The Dynamics of a Highly Curved Membrane Revealed by All-atom Molecular Dynamics Simulation of a Full-scale Vesicle

TL;DR

This study uses advanced all-atom molecular dynamics simulations to explore the biophysical properties and phase behavior of a highly curved, full-scale vesicle, revealing curvature-induced phase coexistence and membrane organization.

Contribution

First all-atom simulation of a full-scale, asymmetric vesicle over 10 microseconds, uncovering curvature effects on membrane dynamics and phase behavior.

Findings

Curvature induces phase coexistence not seen in flat membranes.

Lipid composition and properties vary with membrane curvature.

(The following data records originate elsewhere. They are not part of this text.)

(** * navidown: a navigable markdown session

    A shallow embedding of the Go package [navidown] (markers.go, history.go,
    the path resolver, markdown_session.go) and the properties of its
    specification that can be settled on it.

    Conventions.
    - A Go [string] is a byte sequence: Rocq's [string] (a list of [ascii]).
    - A Go [int] is a 64-bit two's complement integer: a [Z], with the
      wrap-around of [+] and [-] written out by [wrap].
    - A Go slice is a [list]; [append] adds at the end, so the top of a
      history stack is the last element.
    - A run-time panic is the [Panic] result. *)

From Stdlib Require Import ZArith Lia Ascii String DecimalString.
From stdpp Require Import base tactics option list strings gmap.

Local Open Scope Z_scope.

(** ** Go integers *)

Module GoInt.

Definition wrap (z : Z) : Z := (z + 2 ^ 63) mod 2 ^ 64 - 2 ^ 63.

Definition add (a b : Z) : Z := wrap (a + b).
Definition sub (a b : Z) : Z := wrap (a - b).
Definition neg (a : Z) : Z := wrap (- a).

(** [len(s)] of a slice. *)
Definition len {A} (l : list A) : Z := Z.of_nat (length l).

End GoInt.

Notation "a +i b" := (GoInt.add a b) (at level 50, left associativity).
Notation "a -i b" := (GoInt.sub a b) (at level 50, left associativity).
Abbreviation len := GoInt.len.

(** ** Results of code that can panic *)

Inductive result (A : Type) : Type :=
| Ok (a : A)
| Panic.
Arguments Ok {A} a.
Arguments Panic {A}.

(** ** The part of Go's [strings] package the code uses, on byte strings *)

Module GoStrings.

Definition strlen (s : string) : Z := Z.of_nat (String.length s).

(** [strings.HasPrefix(s, prefix)] *)
Definition HasPrefix (s prefix : string) : bool := String.prefix prefix s.

Definition dropBytes (n : nat) (s : string) : string :=
  String.substring n (String.length s - n) s.

(** [strings.HasSuffix(s, suffix)] *)
Definition HasSuffix (s suffix : string) : bool :=
  (String.length suffix <=? String.length s)%nat
  && String.eqb (dropBytes (String.length s - String.length suffix) s) suffix.

(** Byte offset of the first occurrence of [substr] in [s], as
    [strings.Index] finds it ([None] for -1). *)
Fixpoint Index (s substr : string) : option nat :=
  if String.prefix substr s then Some O
  else match s with
       | EmptyString => None
       | String _ s' => S <$> Index s' substr
       end.

(** [strings.Contains(s, substr)] *)
Definition Contains (s substr : string) : bool := bool_decide (is_Some (Index s substr)).

(** [strings.Count(s, substr)] for a non-empty [substr]: the number of
    non-overlapping occurrences.  Every round consumes at least one byte, so
    [String.length s] rounds are enough. *)
Fixpoint countFrom (fuel : nat) (s substr : string) : Z :=
  match fuel with
  | O => 0
  | S fuel' =>
      match Index s substr with
      | None => 0
      | Some i => 1 + countFrom fuel' (dropBytes (i + String.length substr) s) substr
      end
  end.

Definition Count (s substr : string) : Z := countFrom (String.length s) s substr.

(** [strings.Repeat(s, count)] for [count >= 0]. *)
Fixpoint Repeat (s : string) (count : nat) : string :=
  match count with
  | O => ""
  | S n => s +:+ Repeat s n
  end.

(** [s[lo:hi]]: panics unless [0 <= lo <= hi <= len(s)]. *)
Definition slice (s : string) (lo hi : Z) : result string :=
  if (0 <=? lo) && (lo <=? hi) && (hi <=? strlen s)
  then Ok (String.substring (Z.to_nat lo) (Z.to_nat (hi - lo)) s)
  else Panic.

(** [strings.Split(s, sep)] for a one-byte separator. *)
Fixpoint splitByte (sep : ascii) (s : string) : list string :=
  match s with
  | EmptyString => [""]
  | String c s' =>
      if Ascii.eqb c sep then "" :: splitByte sep s'
      else match splitByte sep s' with
           | [] => [String c ""]
           | p :: ps => String c p :: ps
           end
  end.

(** [strings.Join(elems, sep)] *)
Fixpoint Join (elems : list string) (sep : string) : string :=
  match elems with
  | [] => ""
  | [e] => e
  | e :: es => e +:+ sep +:+ Join es sep
  end.

End GoStrings.

(** ** markers.go *)

Module Markers.
Import GoStrings.

Definition bytes (l : list nat) : string :=
  string_of_list_ascii (ascii_of_nat <$> l).

(** The zero-width runes, in UTF-8. *)
Definition zws : string := bytes [226; 128; 139]%nat.   (* U+200B *)
Definition zwnj : string := bytes [226; 128; 140]%nat.  (* U+200C *)
Definition zwj : string := bytes [226; 128; 141]%nat.   (* U+200D *)
Definition wj : string := bytes [226; 129; 160]%nat.    (* U+2060 *)

Definition LinkStartMarker : string := zws +:+ zwnj.
Definition LinkEndMarker : string := zwnj +:+ zws.

Definition headerMarkerPrefix : string := zwj.
Definition headerLevelChar : string := wj.
Definition HeaderEndMarker : string := zwj +:+ zwnj.

Definition HeaderStartMarker (level : Z) : string :=
  let level := if level <? 1 then 1 else level in
  let level := if level >? 6 then 6 else level in
  headerMarkerPrefix +:+ Repeat headerLevelChar (Z.to_nat level) +:+ headerMarkerPrefix.

Definition DecodeHeaderLevel (marker : string) : result Z :=
  if negb (HasPrefix marker headerMarkerPrefix) then Ok 0
  else if negb (HasSuffix marker headerMarkerPrefix) then Ok 0
  else
    match slice marker (strlen headerMarkerPrefix)
                       (strlen marker - strlen headerMarkerPrefix) with
    | Panic => Panic
    | Ok inner =>
        let level := Count inner headerLevelChar in
        if (level <? 1) || (level >? 6) then Ok 0 else Ok level
    end.

(** The level a start marker is generated for. *)
Definition clampLevel (level : Z) : Z := Z.max 1 (Z.min 6 level).

End Markers.

(** ** Errors *)

Inductive error : Type :=
| ErrDirectoryTraversal
| ErrFileNotFound
| errRenderFailed
| errorString (msg : string).

Global Instance error_eq_dec : EqDecision error.
Proof. solve_decision. Defined.

(** ** The path resolver *)

Module PathResolver.
Import GoStrings.

(** *** Go's [path/filepath] on Unix, where the separator is ["/"] *)

Definition Separator : ascii := "/"%char.

(** [filepath.IsAbs] *)
Definition IsAbs (path : string) : bool := HasPrefix path "/".

(** One path element of [filepath.Clean].  [out] holds the elements kept so
    far, the last one first: empty and ["."] elements are dropped, [".."]
    removes the element before it, is dropped at the root, and is kept at
    the start of a relative path. *)
Definition cleanElem (rooted : bool) (out : list string) (elem : string) : list string :=
  if bool_decide (elem = "") || bool_decide (elem = ".") then out
  else if bool_decide (elem = "..") then
    match out with
    | [] => if rooted then [] else [".."]
    | e :: out' => if bool_decide (e = "..") then ".." :: out else out'
    end
  else elem :: out.

(** [filepath.Clean] *)
Definition Clean (path : string) : string :=
  if bool_decide (path = "") then "."
  else
    let rooted := HasPrefix path "/" in
    let out := reverse (foldl (cleanElem rooted) [] (splitByte Separator path)) in
    if rooted then "/" +:+ Join out "/"
    else if bool_decide (out = []) then "." else Join out "/".

(** [filepath.Join] of two elements: empty elements are ignored and the
    result is cleaned. *)
Definition Join2 (a b : string) : string :=
  if negb (bool_decide (a = "")) then Clean (a +:+ "/" +:+ b)
  else if negb (bool_decide (b = "")) then Clean b
  else "".

(** The bytes of [path] up to and including its last separator. *)
Fixpoint throughLastSeparator (path : string) : string :=
  match path with
  | EmptyString => ""
  | String c rest =>
      if Contains path "/" then String c (throughLastSeparator rest) else ""
  end.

Membrane packing defects are influenced by high curvature.

Abstract

In spite of the great success that all-atom molecular dynamics simulations have seen in revealing the nature of the lipid bilayer, the interplay between a membrane's curvature and dynamics remains elusive. This is largely due to the computational challenges involved in simulating a highly curved membrane, as the one found in a small vesicle. In the present work, thanks to the computing power of Anton2, we present the first all-atom molecular dynamics simulation of a full-scale, realistically composed (both heterogeneous and asymmetric) vesicle of a meaningful time scale (over 10 microseconds), which reveals unique biophysical properties of various lipid molecules (diffusion coefficients, surface areas per lipid, order parameters) and packing defects in a highly curved environment. Most interestingly, a bilayer of the same lipid composition demonstrating no phase coexistence when flat shows very strong indictors of phase coexistence when highly curved. Lipid molecules found in the curvature-induced different phases are carefully verified by their distinct composition, area per lipid, parking defects, as well as diffusion coefficient. The result of the all-atom molecular dynamics simulations is consistent with previous experimental and theoretical models and enhance the understanding of nanoscale dynamics and membrane organization of small, highly curved organelles.